(Collected data entries)
.....

Lemma wrap_id w z : uint w z -> wrap w z = z.
Proof. intros H. unfold wrap. apply Z.mod_small, H. Qed.

Lemma uint_bits w z : 0 <= w -> uint w z <-> 0 <= z /\ Z.shiftr z w = 0.
Proof.
  intros Hw. unfold uint. split; intros [H1 H2]; (split; [done|]).
  - rewrite Z.shiftr_div_pow2 by done. apply Z.div_small. lia.
  - rewrite Z.shiftr_div_pow2 in H2 by done. pose proof (Z.div_mod z (2 ^ w)).
    pose proof (Z.mod_pos_bound z (2 ^ w)). lia.
Qed.

Lemma lxor_uint w a b : 0 <= w -> uint w a -> uint w b -> uint w (Z.lxor a b).
Proof.
  intros Hw. rewrite !uint_bits by done. intros [? Ha] [? Hb]. rewrite Z.shiftr_lxor, Ha, Hb.
  split; [|done]. by apply Z.lxor_nonneg.
Qed.

Lemma shiftr_uint w n a : 0 <= n -> uint w a -> uint w (Z.shiftr a n).
Proof.
  unfold uint. intros Hn [? ?]. rewrite Z.shiftr_div_pow2 by done.
  split; [apply Z.div_pos; lia|]. apply Z.div_lt_upper_bound; [lia|]. pose proof (Z.pow_pos_nonneg 2 n). nia.
Qed.

(** Combining a low and a high half, [lo | (hi << w)], as every split field of
    the on-disk structures does. *)
Lemma lor_shiftl_add w lo hi :
  0 <= w -> uint w lo -> 0 <= hi -> Z.lor lo (Z.shiftl hi w) = lo + hi * 2 ^ w.
Proof.
  intros Hw [Hlo1 Hlo2] Hhi.
  assert (Hd : Z.land lo (Z.shiftl hi w) = 0).
  { apply Z.bits_inj_0. intros n.
    destruct (Z.lt_ge_cases n 0); [by rewrite Z.testbit_neg_r|].
    rewrite Z.land_spec, Z.shiftl_spec by done.
    destruct (Z.lt_ge_cases n w).
    - rewrite (Z.testbit_neg_r hi) by lia. apply andb_false_r.
    - destruct (Z.eq_dec lo 0) as [->|]; [by rewrite Z.testbit_0_l|].
      rewrite (Z.bits_above_log2 lo n); [done|done|].
      apply Z.log2_lt_pow2; [lia|]. pose proof (Z.pow_le_mono_r 2 w n). lia. }
  rewrite <- Z.shiftl_mul_pow2, <- Z.lxor_lor by done.
  symmetry. by apply Z.add_nocarry_lxor.
Qed.

Lemma div_ceil_spec a b :
  0 <= a -> 0 < b -> (div_ceil a b - 1) * b < a <= div_ceil a b * b \/ (a = 0 /\ div_ceil a b = 0).
Proof.
  intros Ha Hb. unfold div_ceil.
  destruct (Z.eq_dec a 0) as [->|].
  - right. split; [done|]. apply Z.div_small. lia.
  - left. pose proof (Z.div_mod (a + b - 1) b). pose proof (Z.mod_pos_bound (a + b - 1) b). nia.
Qed.
(** [layout = cut] after [read_any]. *)
Ltac cut_fields :=
  repeat lazymatch goal with
  | |- _ :: _ = cut ?o (?l :: _) _ =>
      let o' := eval vm_compute in (o + l) in
      apply (cut_step o o' l); [reflexivity
        | first [ reflexivity
                | apply (to_from_slice 4); [assumption|lia|lia]
                | apply (to_from_slice 2); [assumption|lia|lia]
                | apply (to_from_slice 1); [assumption|lia|lia]
                | apply (to_from_slice 8); [assumption|lia|lia]
                | assumption ] |]
  | |- [] = cut _ [] _ => reflexivity
  end.

(** ** The proofs every structure's instance needs

    The arguments are the structure's own definitions, in the order the lemma
    uses them. *)

Ltac ds_lens_ok wf layout lens :=
  let H := fresh "Hfields" in
  unfold wf; intros H; destruct_and?; unfold layout, lens;
  rewrite ?fmap_cons, ?fmap_nil, ?zlen_to_le_bytes, ?zlen_u32_array;
  repeat f_equal; done || lia.

Ltac ds_write_ok wf write_to layout lens :=
  let H := fresh "Hfields" in let Hl := fresh "Hlen" in
  unfold wf; intros H Hl; destruct_and?; unfold write_to;
  rewrite (proj2 (Z.leb_le _ _) Hl); cbn [debug_assert mbind option_bind];
  match goal with |- exists _, zlen _ = zlen ?b /\ _ => exists b end;
  split; [done|]; split; [done|]; unfold layout, lens; write_fields.

(** The same for a writer that zeroes the buffer first. *)
Ltac ds_write_zeroed_ok wf write_to layout lens size :=
  let H := fresh "Hfields" in let Hl := fresh "Hlen" in let E := fresh "Efill" in
  unfold wf; intros H Hl; destruct_and?; unfold write_to;
  rewrite (proj2 (Z.leb_le _ _) Hl); cbn [debug_assert mbind option_bind];
  match goal with |- exists _, zlen _ = zlen ?b /\ _ =>
    let b0 := fresh "buf" in
    destruct (fill_zero_spec b size) as (b0 & E & ? & ?); [split; [done|exact Hl]|];
    rewrite E; cbn [mbind option_bind]; exists b0 end;
  split; [done|]; split; [done|]; unfold layout, lens; write_fields.

Ltac ds_read_size Hl layout lens size :=
  let Hs := fresh "Hs" in
  match goal with |- _ (concat (layout ?x) ++ ?rest) = _ =>
    assert (Hs : size <= zlen (concat (layout x) ++ rest));
    [rewrite zlen_app, zlen_concat, Hl; change (zsum lens) with size;
     pose proof (zlen_nonneg rest); lia|] end.

Ltac ds_read_ok lens_ok wf read_from layout lens size :=
  let Hwf := fresh "Hwf" in let Hl := fresh "Hlen" in
  intros Hwf; pose proof (lens_ok _ Hwf) as Hl; unfold wf in Hwf; destruct_and?;
  ds_read_size Hl layout lens size;
  match goal with |- _ (concat (layout ?x) ++ _) = _ =>
    unfold read_from;
    match goal with Hs : size <= _ |- _ => rewrite (proj2 (Z.leb_le _ _) Hs) end;
    cbn [debug_assert]; read_fields Hl; clear; by destruct x end.

(** Every field read from well-formed bytes is within its type. *)
Ltac ds_fields_wf :=
  split_and!;
  first [ assumption | reflexivity | apply zlen_slice; lia | by apply bytes_ok_slice
        | apply (from_slice_uint 4); [assumption|lia..] | apply (from_slice_uint 2); [assumption|lia..]
        | apply (from_slice_uint 1); [assumption|lia..] | apply (from_slice_uint 8); [assumption|lia..]
        | repeat (apply Forall_cons_2; [apply (from_slice_uint 4); [assumption|lia..]|]); apply Forall_nil_2 ].

Ltac ds_read_total wf read_from layout lens size :=
  let Hok := fresh "Hbytes" in let Hs := fresh "Hsize" in
  intros Hok Hs; unfold read_from;
  rewrite (proj2 (Z.leb_le _ _) Hs); cbn [debug_assert]; unfold size in Hs;
  read_any; eexists; split; [reflexivity|]; split;
  [unfold wf; simpl; ds_fields_wf | unfold layout, lens; simpl; cut_fields].

(** Assembling the instance from the four lemmas. *)
Ltac ds_instance wf layout size write_to read_from lens_ok write_ok read_ok read_total :=
  split;
  [ reflexivity
  | by apply (bool_decide_unpack (Forall _ _))
  | apply lens_ok
  | let x := fresh in let H := fresh "Hfields" in
    intros x H; change (wf x) in H; unfold wf in H; destruct_and?;
    change (Forall bytes_ok (layout x)); unfold layout;
    repeat (apply Forall_cons_2; [first [assumption | apply to_le_bytes_ok | apply u32_array_ok]|]);
    apply Forall_nil_2
  | let x := fresh in let buf := fresh in let Hwf := fresh "Hwf" in let Hl := fresh "Hlen" in
    intros x buf Hwf; simpl; destruct (Z.leb_spec size (zlen buf)) as [Hl|Hl];
    [ let buf0 := fresh in
      destruct (write_ok x buf Hwf Hl) as (buf0 & ? & ? & ?); by exists buf0
    | exists buf; split; [lia|]; unfold write_to; by rewrite (proj2 (Z.leb_gt _ _) Hl) ]
  | apply read_ok
  | apply read_total
  | let buf := fresh in let Hl := fresh "Hlen" in
    intros buf Hl; simpl in *; unfold read_from; by rewrite (proj2 (Z.leb_gt _ _) Hl) ].
(* ===== verification/Errors.v ===== *)
(** * Errors of the ext4 crate

    [common/ext4/src/error.rs].  Paths and names are their bytes; the [Io]
    variants carry no information the code looks at. *)

From stdpp Require Import base list.
From S2P Require Import Prelude Bytes.

Inductive ReadError : Type :=
| RNotFound (p : buffer)
| CouldNotReadSuperBlock (p : buffer) (off len : Z)
| InvalidSuperBlock
| DeepExtentsUnsupported
| InvalidExtents
| InvalidXattrEntry
| CouldNotReadBlock (n : Z)
| CouldNotReadInode (n : Z)
| CouldNotReadGroup (n : Z)
| PathNotFound (p : buffer)
| NotAFile (p : buffer)
| IsDirectory (p : buffer)
| NotADirectory (p : buffer)
| SymlinkLoop (p : buffer)
| InvalidPath (p : buffer)
| RIo.

Inductive FormatError : Type :=
| NotDirectory (p : buffer)
| NotFile (p : buffer)
| NotFound (p : buffer)
| AlreadyExists (p : buffer)
| UnsupportedFiletype
| MaximumLinksExceeded (p : buffer)
| FileTooBig (n : Z)
| InvalidLink (p : buffer)
| InvalidName (s : buffer)
| NoSpaceForTrailingDirEntry
| InsufficientSpaceForGroupDescriptorBlocks
| CannotHardlinkDirectory (p : buffer)
| UnsupportedBlockSize (n : Z)
| InvalidLabel (s : buffer)
| CannotTruncateFile (p : buffer)
| CannotCreateSparseFile (p : buffer)
| CannotResizeFs (n : Z)
| XattrInsufficientSpace (ino : Z)
| MalformedXattrBuffer
| InvalidAsciiString (s : buffer)
| CircularLinks
| InvalidPathEncoding (s : buffer)
| Io.
(* ===== verification/DiskTypes.v ===== *)
(** * The on-disk structures

    [common/ext4/src/types.rs], sections 2 to 9: group descriptor, inode, extent
    header, leaf, index and tail, directory entry and xattr entry headers.  Each
    Module holds the struct as a record, its [read_from] and [write_to], and
    proves the contract [DiskStruct] of [Bytes.v] for it. *)

From stdpp Require Import base list option numbers.
From S2P Require Import Prelude Bytes Constants.

Module GroupDescriptor.

(** [struct GroupDescriptor] *)
Record t : Type := mk {
  block_bitmap_lo : Z;
  inode_bitmap_lo : Z;
  inode_table_lo : Z;
  free_blocks_count_lo : Z;
  free_inodes_count_lo : Z;
  used_dirs_count_lo : Z;
  flags : Z;
  exclude_bitmap_lo : Z;
  block_bitmap_csum_lo : Z;
  inode_bitmap_csum_lo : Z;
  itable_unused_lo : Z;
  checksum : Z;
}.

Definition SIZE : Z := 32.

(** [read_from] *)
Definition read_from (buf : buffer) : option t :=
  _ ← debug_assert (SIZE <=? zlen buf);
  block_bitmap_lo ← get_u32 buf 0x00;
  inode_bitmap_lo ← get_u32 buf 0x04;
  inode_table_lo ← get_u32 buf 0x08;
  free_blocks_count_lo ← get_u16 buf 0x0C;
  free_inodes_count_lo ← get_u16 buf 0x0E;
  used_dirs_count_lo ← get_u16 buf 0x10;
  flags ← get_u16 buf 0x12;
  exclude_bitmap_lo ← get_u32 buf 0x14;
  block_bitmap_csum_lo ← get_u16 buf 0x18;
  inode_bitmap_csum_lo ← get_u16 buf 0x1A;
  itable_unused_lo ← get_u16 buf 0x1C;
  checksum ← get_u16 buf 0x1E;
  Some {| block_bitmap_lo := block_bitmap_lo;
     inode_bitmap_lo := inode_bitmap_lo;
     inode_table_lo := inode_table_lo;
     free_blocks_count_lo := free_blocks_count_lo;
     free_inodes_count_lo := free_inodes_count_lo;
     used_dirs_count_lo := used_dirs_count_lo;
     flags := flags;
     exclude_bitmap_lo := exclude_bitmap_lo;
     block_bitmap_csum_lo := block_bitmap_csum_lo;
     inode_bitmap_csum_lo := inode_bitmap_csum_lo;
     itable_unused_lo := itable_unused_lo;
     checksum := checksum |}.
(* ===== verification/Image.v ===== *)
(** * Files under construction

    The formatter and the reader work on a [File] (or a [Cursor] in tests) through
    [seek], [write_all], [read_exact] and [set_len].  A file is its bytes; writing
    past the end fills the gap with zeros, as [std::fs::File] and [Cursor] do.
    Failures of the device itself are outside the model: a write succeeds, and a
    read fails only when it runs past the end. *)

From stdpp Require Import base list option numbers.
From S2P Require Import Prelude Bytes.

(** [seek(Start(pos)); write_all(bs)] *)
Definition file_write (f : buffer) (pos : Z) (bs : buffer) : buffer :=
  if zlen bs =? 0 then f else
  let f := f ++ replicate (Z.to_nat (pos + zlen bs - zlen f)) 0 in
  splice f pos bs.

(** [seek(Start(pos)); read_exact(&mut [0; n])]: [None] is [UnexpectedEof]. *)
Definition file_read (f : buffer) (pos n : Z) : option buffer :=
  if (0 <=? pos) && (pos + n <=? zlen f) then Some (slice pos n f)
  else if n =? 0 then Some [] else None.

(** [set_len] *)
Definition set_len (f : buffer) (n : Z) : buffer :=
  take (Z.to_nat n) f ++ replicate (Z.to_nat (n - zlen f)) 0.

(** [f(&mut buf[off..off + len])] for a function that rewrites a slice in place. *)
Definition with_slice (buf : buffer) (off len : Z) (f : buffer -> option buffer) : option buffer :=
  if (0 <=? off) && (off + len <=? zlen buf) then
    s ← f (slice off len buf); Some (splice buf off s)
  else None.

Section SpliceFacts.
Context {A : Type}.
Implicit Types (l bs : list A).

Lemma slice_splice_hit l off bs :
  0 <= off -> off + zlen bs <= zlen l -> slice off (zlen bs) (splice l off bs) = bs.
Proof.
  intros Ho Hl. pose proof (zlen_nonneg bs). unfold splice.
  rewrite slice_app_skip by (rewrite zlen_take; lia).
  rewrite zlen_take, Z.min_l by lia. replace (off - off) with 0 by lia. by apply slice_app_hit.
Qed.

Lemma slice_splice_miss l off bs pos n :
  0 <= off -> off + zlen bs <= zlen l -> 0 <= pos -> 0 <= n ->
  pos + n <= off \/ off + zlen bs <= pos -> slice pos n (splice l off bs) = slice pos n l.
Proof.
  intros Ho Hl Hp Hn H. apply list_eq. intros i. unfold slice, splice.
  destruct (Nat.lt_ge_cases i (Z.to_nat n)) as [Hi|Hi].
  2:{ rewrite !lookup_take_ge by lia. done. }
  rewrite !lookup_take_lt by lia. rewrite !lookup_drop. unfold zlen in *.
  destruct H as [H|H].
  - rewrite lookup_app_l by (rewrite length_take; lia).
    by rewrite lookup_take_lt by lia.
  - rewrite lookup_app_r by (rewrite length_take; lia).
    rewrite lookup_app_r by (rewrite length_take; lia).
    rewrite lookup_drop. f_equal. rewrite length_take. lia.
Qed.

Lemma slice_app_l pos n l1 l2 :
  0 <= pos -> 0 <= n -> pos + n <= zlen l1 -> slice pos n (l1 ++ l2) = slice pos n l1.
Proof.
  intros. unfold slice, zlen in *. rewrite drop_app_le by lia.
  apply take_app_le. rewrite length_drop. lia.
Qed.
End SpliceFacts.

Section FileFacts.
Implicit Types (f bs : buffer).

Lemma zlen_padded f n : zlen (f ++ replicate (Z.to_nat (n - zlen f)) 0) = Z.max (zlen f) n.
Proof.
  rewrite zlen_app. destruct (Z.le_gt_cases n (zlen f)).
  - replace (Z.to_nat (n - zlen f)) with 0%nat by lia. simpl. rewrite zlen_nil. lia.
  - rewrite zlen_replicate by lia. lia.
Qed.

Lemma zlen_file_write f pos bs :
  0 <= pos -> 0 < zlen bs -> zlen (file_write f pos bs) = Z.max (zlen f) (pos + zlen bs).
Proof.
  intros Hp Hb. unfold file_write. rewrite (proj2 (Z.eqb_neq _ _)) by lia.
  rewrite zlen_splice; rewrite ?zlen_padded; lia.
Qed.

(** What was written is read back. *)
Lemma file_read_write_hit f pos bs :
  0 <= pos -> file_read (file_write f pos bs) pos (zlen bs) = Some bs.
Proof.
  intros Hp. pose proof (zlen_nonneg bs).
  destruct (Z.eq_dec (zlen bs) 0) as [Hz|Hz].
  { unfold file_read. rewrite Hz. assert (bs = []) as ->.
    { destruct bs; [done|]. rewrite zlen_cons in Hz. pose proof (zlen_nonneg bs). lia. }
    by case_match. }
  unfold file_read. rewrite zlen_file_write by lia.
  rewrite (proj2 (Z.leb_le 0 pos)), (proj2 (Z.leb_le (pos + _) _)) by lia. cbn [andb].
  f_equal. unfold file_write. rewrite (proj2 (Z.eqb_neq _ _)) by lia.
  apply slice_splice_hit; [done|]. rewrite zlen_padded. lia.
Qed.

(** A write leaves every disjoint read that succeeded before as it was. *)
Lemma file_read_write_miss f pos bs p n r :
  0 <= pos -> 0 <= p -> 0 <= n -> p + n <= pos \/ pos + zlen bs <= p ->
  file_read f p n = Some r -> file_read (file_write f pos bs) p n = Some r.
Proof.
  intros Hp Hp' Hn Hd. pose proof (zlen_nonneg bs). unfold file_write.
  destruct (Z.eqb_spec (zlen bs) 0) as [|Hz]; [done|]. unfold file_read.
  rewrite zlen_splice, zlen_padded by (rewrite ?zlen_padded; lia).
  rewrite (proj2 (Z.leb_le 0 p)) by lia. cbn [andb].
  destruct (Z.leb_spec (p + n) (zlen f)) as [Hle|Hgt].
  - rewrite (proj2 (Z.leb_le (p + n) _)) by lia. intros [= <-]. f_equal.
    rewrite slice_splice_miss; try lia; [|rewrite zlen_padded; lia].
    by apply slice_app_l.
  - destruct (Z.eqb_spec n 0) as [->|]; [|done]. intros [= <-].
    by case_match.
Qed.

Lemma with_slice_ok (buf : buffer) off len (f : buffer -> option buffer) s :
  0 <= off -> off + len <= zlen buf -> f (slice off len buf) = Some s ->
  with_slice buf off len f = Some (splice buf off s).
Proof.
  intros Ho Hl Hf. unfold with_slice.
  rewrite (proj2 (Z.leb_le 0 off)), (proj2 (Z.leb_le (off + len) _)) by done. simpl. by rewrite Hf.
Qed.

Lemma bytes_ok_splice f off bs : bytes_ok f -> bytes_ok bs -> bytes_ok (splice f off bs).
Proof.
  intros Hf Hb. unfold splice. apply bytes_ok_app. split; [by apply Forall_take|].
  apply bytes_ok_app. split; [done|]. by apply Forall_drop.
Qed.

Lemma bytes_ok_file_write f pos bs : bytes_ok f -> bytes_ok bs -> bytes_ok (file_write f pos bs).
Proof.
  intros Hf Hb. unfold file_write. case_match; [done|]. apply bytes_ok_splice; [|done].
  apply bytes_ok_app. split; [done|]. apply bytes_ok_zeros.
Qed.
End FileFacts.

(** Byte [p] of a file, 0 in holes and past the end. *)
Definition byte_at (f : buffer) (p : Z) : Z := default 0 (zlookup f p).

Lemma lookup_pad (f : buffer) n p : default 0 ((f ++ replicate n 0) !! p) = default 0 (f !! p).
Proof.
  destruct (Nat.lt_ge_cases p (length f)) as [Hi|Hi]; [by rewrite lookup_app_l|].
  rewrite lookup_app_r, (lookup_ge_None_2 f) by done. simpl.
  destruct (replicate n 0 !! (p - length f)%nat) eqn:E; [|done].
  by apply lookup_replicate in E as [-> _].
Qed.

Lemma byte_at_write f pos bs p :
  0 <= pos -> 0 <= p ->
  byte_at (file_write f pos bs) p =
    if (pos <=? p) && (p <? pos + zlen bs) then byte_at bs (p - pos) else byte_at f p.
Proof.
  intros Hpos Hp. pose proof (zlen_nonneg bs). unfold file_write.
  destruct (Z.eqb_spec (zlen bs) 0) as [Hz|Hz].
  { rewrite Hz. destruct (Z.leb_spec pos p); [|done]. by rewrite (proj2 (Z.ltb_ge _ _)) by lia. }
  assert (Hpad : pos + zlen bs <= zlen (f ++ replicate (Z.to_nat (pos + zlen bs - zlen f)) 0))
    by (rewrite zlen_padded; lia).
  unfold byte_at. rewrite (zlookup_nonneg f p), (zlookup_nonneg (splice _ _ _) p) by done. unfold splice.
  set (g := f ++ _) in *. unfold zlen in *.
  destruct (Z.leb_spec pos p) as [Hle|Hgt]; cbn [andb].
  - destruct (Z.ltb_spec p (pos + Z.of_nat (length bs))) as [Hlt|Hge].
    + rewrite lookup_app_r by (rewrite length_take; lia).
      rewrite lookup_app_l by (rewrite length_take; lia).
      rewrite zlookup_nonneg by lia. do 2 f_equal. rewrite length_take. lia.
    + rewrite lookup_app_r by (rewrite length_take; lia).
      rewrite lookup_app_r by (rewrite length_take; lia).
      rewrite lookup_drop, length_take.
      replace (_ + _)%nat with (Z.to_nat p) by lia. apply lookup_pad.
  - rewrite lookup_app_l by (rewrite length_take; lia). rewrite lookup_take_lt by lia. apply lookup_pad.
Qed.

#[export] Hint Resolve bytes_ok_splice bytes_ok_zeros bytes_ok_file_write : bento.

.....

For this exercise, please copy exactly the lines from the one holding "End FileFacts." through the end of the records, the first and last included.

End FileFacts.

(** Byte [p] of a file, 0 in holes and past the end. *)
Definition byte_at (f : buffer) (p : Z) : Z := default 0 (zlookup f p).

Lemma lookup_pad (f : buffer) n p : default 0 ((f ++ replicate n 0) !! p) = default 0 (f !! p).
Proof.
  destruct (Nat.lt_ge_cases p (length f)) as [Hi|Hi]; [by rewrite lookup_app_l|].
  rewrite lookup_app_r, (lookup_ge_None_2 f) by done. simpl.
  destruct (replicate n 0 !! (p - length f)%nat) eqn:E; [|done].
  by apply lookup_replicate in E as [-> _].
Qed.

Lemma byte_at_write f pos bs p :
  0 <= pos -> 0 <= p ->
  byte_at (file_write f pos bs) p =
    if (pos <=? p) && (p <? pos + zlen bs) then byte_at bs (p - pos) else byte_at f p.
Proof.
  intros Hpos Hp. pose proof (zlen_nonneg bs). unfold file_write.
  destruct (Z.eqb_spec (zlen bs) 0) as [Hz|Hz].
  { rewrite Hz. destruct (Z.leb_spec pos p); [|done]. by rewrite (proj2 (Z.ltb_ge _ _)) by lia. }
  assert (Hpad : pos + zlen bs <= zlen (f ++ replicate (Z.to_nat (pos + zlen bs - zlen f)) 0))
    by (rewrite zlen_padded; lia).
  unfold byte_at. rewrite (zlookup_nonneg f p), (zlookup_nonneg (splice _ _ _) p) by done. unfold splice.
  set (g := f ++ _) in *. unfold zlen in *.
  destruct (Z.leb_spec pos p) as [Hle|Hgt]; cbn [andb].
  - destruct (Z.ltb_spec p (pos + Z.of_nat (length bs))) as [Hlt|Hge].
    + rewrite lookup_app_r by (rewrite length_take; lia).
      rewrite lookup_app_l by (rewrite length_take; lia).
      rewrite zlookup_nonneg by lia. do 2 f_equal. rewrite length_take. lia.
    + rewrite lookup_app_r by (rewrite length_take; lia).
      rewrite lookup_app_r by (rewrite length_take; lia).
      rewrite lookup_drop, length_take.
      replace (_ + _)%nat with (Z.to_nat p) by lia. apply lookup_pad.
  - rewrite lookup_app_l by (rewrite length_take; lia). rewrite lookup_take_lt by lia. apply lookup_pad.
Qed.

#[export] Hint Resolve bytes_ok_splice bytes_ok_zeros bytes_ok_file_write : bento.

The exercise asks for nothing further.